Licensing your dog is important for a number of reasons, but did you know you may be entitled to lower cost licensing fees if your dog is spayed or neutered? This is just one example of the many benefits there are to spay or neuter your dog. The following are five more benefits, each more beneficial than the next.
1. It Improves Your Dog’s Health and Lifespan
Your dog’s chances of contracting reproductive cancers, such as testicular and uterine cancers, is enormously reduced after the minor surgery. Spaying and neutering also reduces the chances of prostate disorders, perineal fistulas, and pyometra. It may even reduce your dog’s chances of contracting diabetes. On average, spaying or neutering increases the average lifespan by 1 to 3 years.

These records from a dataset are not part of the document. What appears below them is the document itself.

Lemma streams_ok_write_pending x a pending : streams_ok x -> streams_ok (write_pending x a pending).1.
Proof.
  revert x. induction pending as [|bytes pending IH]; intros x Hx; cbn [write_pending]; [done|].
  destruct (mx_store x !! a) as [s|] eqn:E; [|done].
  pose proof (streams_ok_write x a s bytes Hx (streams_ok_get _ _ _ Hx E)) as Hw.
  destruct (writeLoopback x a s bytes) as [x' []]; [by apply IH|done].
Qed.

Lemma flush_stream_ok x a s :
  streams_ok x -> window_ok (ms_codec s) -> ms_pendingInboundBytes s = total_length (ms_pendingInbound s) ->
  ms_pendingInboundBytes s <= inbound_limit -> streams_ok (flushOutbound x a s).
Proof.
  intros Hx Hw Hb Hl. unfold flushOutbound. destruct (pull_window_ok _ Hw) as [Hw' Hpos].
  destruct (pullSendable (ms_codec s)) as [c fs]. cbn [fst] in *. apply (streams_ok_set (send_all x _)); [done|].
  assert (forall s', ms_codec s' = c -> ms_paused s' = hasPendingOutbound c -> ms_pendingInbound s' = ms_pendingInbound s ->
    ms_pendingInboundBytes s' = ms_pendingInboundBytes s -> stream_ok s') as Hok.
  { intros s' Hc Hp Hi Hn. split; rewrite ?Hc, ?Hi, ?Hn; [done|done| |done|done]. intros Ht. rewrite Hp in Ht. by apply Hpos. }
  destruct (hasPendingOutbound c) eqn:Ep, (ms_paused s) eqn:Es; cbn [andb negb]; apply Hok; cbn; rewrite ?Ep, ?Es; done.
Qed.

Lemma streams_ok_handleData x f : streams_ok x -> streams_ok (handleData deps x f).
Proof.
  intros Hx. unfold handleData. destruct (get_stream x _) as [[a s]|] eqn:E; [|done]. apply get_stream_Some in E as [_ Ha].
  destruct (streams_ok_get _ _ _ Hx Ha) as [Hw Hp Hpos Hb Hl]. destruct (ingest_window_ok _ f Hw) as (Hw' & Hu & Hout).
  destruct (ingest (ms_codec s) f) as [c r]. cbn [fst] in *.
  assert (stream_ok (with_codec s c)) as Hs'.
  { split; cbn; [done|unfold hasPendingOutbound in *; by rewrite Hout|unfold unackedBytes in *; by rewrite Hu|done|done]. }
  assert (streams_ok (set_store x a (with_codec s c))) as Hx' by by apply streams_ok_set.
  destruct r as [[message|]|e]; [|done|by apply streams_ok_tearDown].
  destruct (ms_loopbackOpen (with_codec s c)).
  - pose proof (streams_ok_write _ a _ message Hx' Hs') as Hwr.
    destruct (writeLoopback _ a _ message) as [x' []]; [done|by apply streams_ok_tearDown].
  - destruct (_ <? _) eqn:El; [by apply streams_ok_tearDown|].
    apply (streams_ok_set (set_store x a _)); [done|]. destruct Hs'. split; cbn in *; try done.
    + rewrite total_length_snoc. lia.
    + unfold inbound_limit. to_prop. lia.
Qed.
Lemma run_events_runs `{MuxHost} deps es x :
  run_events deps es = Some x -> mux_runs deps es x /\ exists taken, mux_history deps taken x.
Proof.
  revert x. induction es as [|e es IH] using rev_ind; intros x.
  { intros [= <-]. split; [constructor|exists []; constructor]. }
  unfold run_events. rewrite fold_left_app. cbn [fold_left]. intros (y & Hy & Hstep)%bind_Some.
  destruct (opens_once y e) eqn:Eo; [|done]. apply opens_once_ok in Eo. destruct (IH _ Hy) as [Hr (taken & Ht)].
  split; [by eapply runs_step|]. eexists. by eapply history_step.
Qed.

(** The socket is open after the end of its stream, [close] was never called on it, and what
    it receives is still sent as data of the stream. *)
Example late_socket_still_sends :
  exists x s, run_events (H := quiet_sockets) default_deps late_socket = Some x /\
    mx_streams x = [] /\ mx_store x !! 0%nat = Some s /\
    lb_readyState (ms_loopback s) = WS_OPEN /\ lb_closed (ms_loopback s) = [] /\
    mx_sent x = [MData (data_frame (js "s1") 0 (encode (js "hi")) true)].
Proof. eexists _, _. split; [vm_compute; reflexivity|]. split_and!; by vm_compute. Qed.

(** * Witnesses *)

(** A message that waits for its socket, and one that does not. *)
Definition two_messages : list mux_event :=
  [EvOpen (js "s1") 0; EvData (data_frame (js "s1") 0 [1; 2]%N true); EvReady 0 WS_OPEN; EvLoopbackOpen 0;
   EvData (data_frame (js "s1") 1 [3]%N false); EvData (data_frame (js "s1") 2 [4]%N true);
   EvLoopbackMessage 0 (WsBytes [9]%N)].
Definition after_two : StreamMux := Eval vm_compute in default new_mux (run_events (H := quiet_sockets) default_deps two_messages).

Lemma after_two_run : run_events (H := quiet_sockets) default_deps two_messages = Some after_two.
Proof. by vm_compute. Qed.

Lemma mux_streams_bounded_witness :
  exists s, mx_store after_two !! 0%nat = Some s /\ unackedBytes (ms_codec s) = 1 /\ ms_paused s = hasPendingOutbound (ms_codec s).
Proof.
  destruct (mx_store after_two !! 0%nat) as [s|] eqn:E; [|by vm_compute in E]. exists s. split; [done|].
  destruct (run_events_runs (H := quiet_sockets) default_deps two_messages after_two after_two_run) as [Hr _].
  split; [vm_compute in E; by injection E as <-|].
  by apply (mux_streams_bounded (H := quiet_sockets) default_deps eq_refl ltac:(by vm_compute) two_messages after_two 0%nat s Hr E).
Defined.

Lemma mux_delivers_in_order_witness :
  exists s, mx_store after_two !! 0%nat = Some s /\ lb_sent (ms_loopback s) = [[1; 2]; [3; 4]]%N /\
    exists taken, acks_sent after_two = map (fun p : nat * TunnelWebSocketDataEnvelope => ack_of p.2) taken /\ length taken = 3%nat.
Proof.
  destruct (mx_store after_two !! 0%nat) as [s|] eqn:E; [|by vm_compute in E]. exists s. split; [done|].
  split; [vm_compute in E; by injection E as <-|].
  destruct (run_events_runs (H := quiet_sockets) default_deps two_messages after_two after_two_run) as [_ (taken & Ht)].
  destruct (mux_delivers_in_order (H := quiet_sockets) default_deps taken after_two 0%nat s Ht E) as [Hak _].
  exists taken. split; [exact Hak|]. apply (f_equal length) in Hak. rewrite length_map in Hak. rewrite <- Hak. by vm_compute.
Defined.

Lemma mux_closes_once_witness : (closes after_two (js "s1") + in_map after_two (js "s1") <= 1)%nat.
Proof.
  destruct (run_events_runs (H := quiet_sockets) default_deps two_messages after_two after_two_run) as [Hr _].
  exact (mux_closes_once (H := quiet_sockets) default_deps two_messages after_two (js "s1") Hr).
Defined.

2. It Can Keep Your Dog from Attempting Escape
Sexual urges are among the top reasons a dog runs away. Male dogs especially will do whatever they can to find a female partner; this includes digging under or jumping over fences. If your dog – male or female – frequently escapes, then spaying or neutering may help curb the behavior.
3. It Can Save You Money
According to the National Canine Cancer Foundation, “Dogs get cancer at roughly the same rate as humans, while cats get fewer cancers.” Moreover, your dog’s chances of contracting cancer increases as he ages. “Cancer accounts for almost half of the deaths of pets over 10 years of age.” Considering the high cost of veterinarian care and the staggering statistics, isn’t it better to get your dog spayed or neutered to virtually ensure he doesn’t end up with a reproductive cancer?

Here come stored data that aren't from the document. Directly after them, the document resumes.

(* ===== verification/StreamMuxLeak.v ===== *)
(** Which loopback sockets the mux closes: those of streams in its map, when they are open at
    that moment.  A socket that is still connecting when the relay closes its stream is
    therefore never closed. *)
From S2P Require Import Prelude JsString Utf8 Base64 PendingFrames DocStream StreamMux StreamMuxProps StreamMuxDelivery.

#[local] Open Scope Z_scope.

Section leak.
Context `{MuxHost} (deps : MuxDeps).
Implicit Types (x y : StreamMux) (a b : nat) (s : MuxStream) (id : jstr).

(** The sockets of the map. *)
Definition mapped x : list nat := (mx_streams x).*2.

(** Every stream of the map is there under its own id, and its socket has not been closed. *)
Record map_inv x : Prop := {
  mi_store : forall a s, mx_store x !! a = Some s -> (a < mx_next x)%nat;
  mi_streams : forall id a, (id, a) ∈ mx_streams x ->
    exists s, mx_store x !! a = Some s /\ ms_id s = id /\ lb_closed (ms_loopback s) = []
}.

(** The calls of [close] on a socket stay as they are, unless the stream leaves the map. *)
Record tame x y : Prop := {
  ta_next : mx_next y = mx_next x;
  ta_streams : forall p, p ∈ mx_streams y -> p ∈ mx_streams x;
  ta_store : forall b, match mx_store x !! b, mx_store y !! b with
    | Some s, Some s' => ms_id s' = ms_id s /\
        (b ∈ mapped y \/ b ∉ mapped x -> lb_closed (ms_loopback s') = lb_closed (ms_loopback s))
    | None, None => True
    | _, _ => False
    end
}.
Record ListFileHistoryInput := {
  lh_path : jstr; lh_before : option jstr; lh_beforeId : option jstr; lh_limit : option number }.
Record ReadFileHistoryVersionInput := { rv_path : jstr; rv_id : jstr }.
Record MoveFileHistoryInput := {
  mi_fromPath : jstr; mi_toPath : jstr; mi_actor : option VaultActor; mi_content : jstr; mi_now : option Z }.
Record MoveFolderHistoryInput := {
  mo_fromPath : jstr; mo_toPath : jstr; mo_actor : option VaultActor; mo_now : option Z }.
Record FlushFileHistoryInput := { fl_paths : option (list jstr); fl_now : option Z }.

Record FileHistoryPage := { hp_entries : list FileHistoryEntry; hp_hasMore : bool }.
Record FileHistoryVersion := { hv_entry : FileHistoryEntry; hv_available : bool; hv_content : option jstr }.
Record FlushFileHistoryValue := { fv_flushed : nat; fv_unavailable : bool }.
Record CommittedHistoryRecord := {
  cr_entry : FileHistoryEntry; cr_contentPath : jstr; cr_contentHashFormat : option jstr }.

Definition DAEMON_AUTHOR_NAME : jstr := js "KB-1 Daemon".
Definition DAEMON_AUTHOR_EMAIL : jstr := js "history@kb-1.ai".
Definition GITIGNORE_RELATIVE_PATH : jstr := js ".gitignore".
Definition HISTORY_INDEX_RELATIVE_PATH : jstr := js ".kb1/history-index".

(** * The state and the calls *)

Section state.
Context `{GitTool}.

(** [pendingHistoryByRoot], and in [hs_init] what the promises of [gitInitByRoot] hold. *)
Record history_state := {
  hs_world : world;
  hs_repo : repo;
  hs_pending : gmap jstr PendingHistoryMap;
  hs_init : gmap jstr bool
}.

Definition set_world (w : world) (s : history_state) : history_state :=
  {| hs_world := w; hs_repo := hs_repo s; hs_pending := hs_pending s; hs_init := hs_init s |}.
Definition set_tool (f : tree) (r : repo) (s : history_state) : history_state :=
  {| hs_world := set_fs f (hs_world s); hs_repo := r; hs_pending := hs_pending s; hs_init := hs_init s |}.
Definition set_pending (p : gmap jstr PendingHistoryMap) (s : history_state) : history_state :=
  {| hs_world := hs_world s; hs_repo := hs_repo s; hs_pending := p; hs_init := hs_init s |}.
Definition set_init (i : gmap jstr bool) (s : history_state) : history_state :=
  {| hs_world := hs_world s; hs_repo := hs_repo s; hs_pending := hs_pending s; hs_init := i |}.

Definition HM (A : Type) : Type := history_state -> result hexn A * history_state.

#[export] Instance HM_ret : MRet HM := fun A a s => (Ok a, s).
#[export] Instance HM_bind : MBind HM := fun A B f m s =>
  match m s with
  | (Ok a, s') => f a s'
  | (Err e, s') => (Err e, s')
  end.
#[export] Instance HM_fmap : FMap HM := fun A B f m s =>
  match m s with
  | (Ok a, s') => (Ok (f a), s')
  | (Err e, s') => (Err e, s')
  end.

Definition hthrow {A} (e : hexn) : HM A := fun s => (Err e, s).
Definition hasks {A} (f : history_state -> A) : HM A := fun s => (Ok (f s), s).
Definition hmodify (f : history_state -> history_state) : HM unit := fun s => (Ok tt, f s).

(** [try { return m } catch (error) { h }]. *)
Definition hcatch {A} (m : HM A) (h : hexn -> HM A) : HM A := fun s =>
  match m s with
  | (Ok a, s') => (Ok a, s')
  | (Err e, s') => h e s'
  end.

(** [try { m } finally { f }]: an exception of [f] wins. *)
Definition finally {A} (m : HM A) (f : HM unit) : HM A := fun s =>
  let '(r, s1) := m s in
  match f s1 with
  | (Ok _, s2) => (r, s2)
  | (Err e, s2) => (Err e, s2)
  end.

(** A call of [node:fs] or of the host. *)
Definition call {A} (m : M A) : HM A := fun s =>
  match m (hs_world s) with
  | (Ok a, w) => (Ok a, set_world w s)
  | (Err e, w) => (Err (HxFs e), set_world w s)
  end.

Definition throw_path {A} (r : result InvalidPathError A) : HM A :=
  match r with Ok a => mret a | Err e => hthrow (HxFs (ExPath e)) end.

(** [execFile("git", args, { encoding: "utf8", maxBuffer })]: an exit code other than
    zero and an output over the limit are errors. *)
Definition execFileAsync (c : git_call) (maxBuffer : option Z) : HM jstr := fun s =>
  let '(exit, (f, r)) := git_process c (hs_world s) (hs_repo s) in
  let s := set_tool f r s in
  match exit with
  | SpawnFailed code => (Err (HxGit (GitSpawn code)), s)
  | Killed => (Err (HxGit GitKilled), s)
  | Exited code out =>
      if from_option (fun m => m <? Z.of_nat (length out))%Z false maxBuffer then (Err (HxGit GitMaxBuffer), s)
      else if (code =? 0)%Z then (Ok (decode out), s) else (Err (HxGit (GitExit code)), s)
  end.

Definition git_args (root : jstr) (args : list jstr) : list jstr := js "-C" :: root :: args.

(** [runGit] and [runGitContent] answer the standard output. *)
Definition runGit (root : jstr) (args : list jstr) (env : list (jstr * jstr)) : HM jstr :=
  execFileAsync {| gc_args := git_args root args; gc_env := env |} (Some (10 * 1024 * 1024)%Z).
Definition runGitContent (root : jstr) (args : list jstr) (env : list (jstr * jstr)) : HM jstr :=
  execFileAsync {| gc_args := git_args root args; gc_env := env |} None.

Definition isGitUnavailable (e : hexn) : bool :=
  match e with HxFs (ExNode ENOENT) | HxGit (GitSpawn ENOENT) => true | _ => false end.
Definition isGitExitCode (e : hexn) (code : Z) : bool :=
  match e with HxGit (GitExit c) => (c =? code)%Z | _ => false end.

End state.

#[global] Arguments history_state {_}.
#[global] Arguments HM {_} A.

(** * Operations *)

Section operations.
Context `{Host, JsonHost, DateHost, NodeHost, GitTool}.

(** [rm(path, { force: true })]. *)
Definition rm_force (abs : jstr) : HM unit :=
  call (try_catch (fs_rm abs false)
    (fun e => if bool_decide (isNodeError e = Some ENOENT) then mret tt else throw e)).

Definition now_or (now : option Z) : HM Z :=
  match now with Some t => mret t | None => hasks (fun s => w_now (hs_world s)) end.

Definition or_unknown (actor : option VaultActor) : VaultActor := cloneActor (default (bare_actor AcUnknown) actor).

(** The map of a root, made when it is missing. *)
Definition root_key (root : jstr) : jstr := resolve cwd [root].
Definition pendingForRoot (root : jstr) : HM PendingHistoryMap := fun s =>
  match hs_pending s !! root_key root with
  | Some pending => (Ok pending, s)
  | None => (Ok [], set_pending (<[root_key root := []]> (hs_pending s)) s)
  end.
Definition put_pending (root : jstr) (pending : PendingHistoryMap) : HM unit :=
  hmodify (fun s => set_pending (<[root_key root := pending]> (hs_pending s)) s).

Definition pendingEntryToHistoryEntry (entry : PendingHistoryEntry) : FileHistoryEntry :=
  let actor := actorForContributors (pe_contributors entry) in
  {| he_id := pe_id entry; he_path := pe_path entry; he_operation := pe_operation entry; he_actor := actor;
     he_integrationId := a_client actor; he_contributors := Some (map cloneActor (pe_contributors entry));
     he_pending := Some true; he_commitId := None; he_createdAt := pe_createdAt entry;
     he_updatedAt := pe_updatedAt entry; he_content := None; he_size := Int (pe_size entry);
     he_contentHash := pe_contentHash entry |}.

Definition cloneFileHistoryEntry (entry : FileHistoryEntry) : FileHistoryEntry :=
  {| he_id := he_id entry; he_path := he_path entry; he_operation := he_operation entry;
     he_actor := cloneActor (he_actor entry); he_integrationId := he_integrationId entry;
     he_contributors := map cloneActor <$> he_contributors entry; he_pending := he_pending entry;
     he_commitId := he_commitId entry; he_createdAt := he_createdAt entry; he_updatedAt := he_updatedAt entry;
     he_content := he_content entry; he_size := he_size entry; he_contentHash := he_contentHash entry |}.

(** [catch]: a path that is not valid is an answer. *)
Definition with_path {T} (r : result InvalidPathError jstr) (k : jstr -> HM (VaultResult T)) : HM (VaultResult T) :=
  match r with
  | Ok rel => k rel
  | Err e => mret (VFail invalid_path (ipe_message e))
  end.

As in the above pictured infographic, licensing fees increase dramatically when a dog isn’t spayed or neutered. Not all communities charge these fees, but most do. Considering you’re legally required to renew your dog’s license every year, it makes far more sense to sterilize your dog as soon as possible and avoid the hefty charges.
4. It Can Curb Bad/Aggressive Behavior
Does your male dog participate in urine-marking? Does your female whine incessantly during her heats? Spaying and neutering can eliminate these problems, as well as it may eliminate aggressive behaviors. Aggression is more of a problem in unaltered dogs and biting is more likely to occur in unaltered dogs than those who’ve been spayed or neutered. It’s not guaranteed that spaying and neutering will eliminate all bad behaviors, but statistically it’s likely to make a difference.

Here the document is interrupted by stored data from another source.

(* ===== verification/DocSession.v ===== *)
(** [OneFileDocumentSession] of [packages/doc-session/src/session.ts]: a Yjs document that
    is opened from a file, materialized to it after every update, and reconciled with what
    others write to the file.

    The asynchronous functions of the session (opening, the persist loop, the check of the
    file) run interleaved.  Each is a state machine whose states are its [await]s; a step
    of the session is one of them going on, a file being read or renamed under it, a call
    of a client, or another program writing the file.  [atomicWriteFile] writes a temporary
    file and renames it: the rename is a step of its own.  Moving and deleting the file,
    the barriers of [reserveStableOpenState] and the timing events are left out. *)
From S2P Require Import Prelude JsString Utf8 Splice Base64 Json Sha256 SessionProtocol.

(** * Deltas *)

Inductive YTextDeltaOperation := DRetain (n : nat) | DInsert (s : jstr) | DDelete (n : nat).

(** The operations of the fast-diff library. *)
Inductive diff_operation := DiffEqual | DiffInsert | DiffDelete.
Class FastDiff := { fast_diff : jstr -> jstr -> list (diff_operation * jstr) }.

Definition delta_of (op : diff_operation * jstr) : YTextDeltaOperation :=
  match op.1 with
  | DiffEqual => DRetain (length op.2)
  | DiffInsert => DInsert op.2
  | DiffDelete => DDelete (length op.2)
  end.

Definition createFastDiffYTextDelta `{FastDiff} (current next : jstr) : list YTextDeltaOperation :=
  map delta_of (fast_diff current next).

(** * The Yjs document *)

Inductive text_operation :=
| TextInsert (index : nat) (content : jstr)
| TextDelete (index len : nat)
| TextDelta (delta : list YTextDeltaOperation).

(** A document with its text ["markdown"].  A transaction and an update answer the document
    and whether it emitted ["update"]; [y_applyUpdate] also whether it threw. *)
Class Yjs := {
  ydoc : Type;
  y_new : ydoc;
  y_text : ydoc -> jstr;
  y_transact : ydoc -> list text_operation -> ydoc * bool;
  y_applyUpdate : ydoc -> list N -> ydoc * bool * bool;
  y_encodeStateVector : ydoc -> list N;
  y_encodeStateAsUpdate : ydoc -> list N
}.

(** * Texts within a limit of bytes *)

(** The characters of [for (const char of value)]. *)
Fixpoint characters (s : jstr) : list jstr :=
  match s with
  | [] => []
  | h :: t =>
      match t with
      | l :: t' => if is_high h && is_low l then [h; l] :: characters t' else [h] :: characters t
      | [] => [[h]]
      end
  end.

Fixpoint truncate_loop (chars : list jstr) (output : jstr) (bytes limitBytes : Z) : jstr :=
  match chars with
  | [] => output
  | char :: chars =>
      let next := utf8ByteLength char in
      if (limitBytes <? bytes + next)%Z then output else truncate_loop chars (output ++ char) (bytes + next) limitBytes
  end.

Definition truncateUtf8 (value : jstr) (limitBytes : Z) : jstr := truncate_loop (characters value) [] 0 limitBytes.

(** * State *)

(** What a read of an optional file came to: an exception, no file, or its text. *)
Inductive read_result := ReadThrew | ReadMissing | ReadText (content : jstr).

#[export] Instance read_result_eq_dec : EqDecision read_result.
Proof. solve_decision. Defined.

(** A call of [atomicWriteFile] under way, and whether the rename has happened. *)
Record write := { wr_path : jstr; wr_text : jstr; wr_renamed : bool }.

(** The awaits of [materialize]; [AtReturn] once its promise has settled. *)
Inductive persist_at :=
| AtRead (content : jstr) (attribution : option value)
| AtReadDone (content : jstr) (attribution : option value) (disk : read_result)
| AtWrite (content : jstr) (attribution : option value) (w : write)
| AtSnapshot (content : jstr) (attribution : option value) (w : option write)
| AtReconcile (kind : option DocumentSessionEventKind) (w : option write)
| AtReturn (threw : bool).

(** [persistPromise]: none, the loop with its [failure] and its await, or the promise of a
    loop that has ended, whose [finally] has not run. *)
Inductive persist_state :=
| PersistNone
| PersistRunning (failure : bool) (at_ : persist_at)
| PersistExiting (rejects : bool).

(** [externalCheckPromise]. *)
Inductive check_state :=
| CheckNone
| CheckRead
| CheckReadDone (disk : read_result)
| CheckReconcile (kind : option DocumentSessionEventKind) (w : option write)
| CheckExiting.

(** [openPromise] and the awaits of [loadFromFile]. *)
Inductive open_state :=
| OpenNone
| OpenRead (create : bool)
| OpenReadDone (create : bool) (disk : read_result)
| OpenCreate (w : write)
| OpenState (content statePath : jstr)
| OpenStateDone (content : jstr) (raw : read_result)
| OpenSnapshot (content : jstr) (w : option write)
| OpenExiting.

(** A call of [flush]: it waits for the promise of a persist loop, the first time or for
    the retry, or has settled. *)
Inductive flush_state := FlushWaiting (run : nat) (retry : bool) | FlushDone (ok : bool).

Section session.
Context `{Yjs, FastDiff, JsonHost}.

Record session := {
  ss_filePath : jstr;
  ss_eventPath : jstr;
  ss_stateFilePath : option jstr;
  ss_defaultContent : jstr;
  ss_doc : ydoc;
  ss_listening : bool;                             (* [doc.on("update", handleDocumentUpdate)] *)
  ss_opened : bool;
  ss_open : open_state;
  ss_lastWrittenHash : option jstr;
  ss_lastWrittenContent : option jstr;
  ss_nonEmpty : bool;                              (* [nonEmptyMaterializedContent] *)
  ss_pendingWriteHash : option jstr;
  ss_attribution : option value;                   (* [pendingPersistAttribution] *)
  ss_persistRequested : bool;
  ss_persist : persist_state;
  ss_runs : list bool;                             (* the persist promises that have settled; true: rejected *)
  ss_persistFailed : bool;
  ss_failureError : bool;                          (* [persistFailureError !== undefined] *)
  ss_activeFailure : option DocumentSessionEvent;  (* [activePersistFailureEvent] *)
  ss_watching : bool;                              (* the watcher and the timer of polls *)
  ss_debounce : bool;                              (* [watchDebounceTimer] *)
  ss_check : check_state;
  ss_deleted : bool;
  ss_events : list DocumentSessionEvent;           (* emitted so far *)
  ss_now : Z                                       (* [Date.now()] *)
}.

5. It Benefits Your Entire Community
The best thing about spaying and neutering your dog is that it benefits your entire community. Stray and unwanted animals are an increasing problem in today’s society. These animals can be aggressive on the streets and most lead sad lives that ultimately land them in a shelter where chances are high they’ll be euthanized. This costs taxpayers a lot of money, but worse still it’s hard on the dog. By spaying or neutering your dog, you’re doing your part to ensure there aren’t more unwanted animals on the streets.
No dog should live its life unloved, unwanted, and then end its life tragically. Contact your veterinarian to schedule sterilization of your dog. If you’re worried about the cost, many communities offer low cost or no cost sterilization to eligible pet owners. Inquire with your veterinarian to determine if you qualify for one of these programs.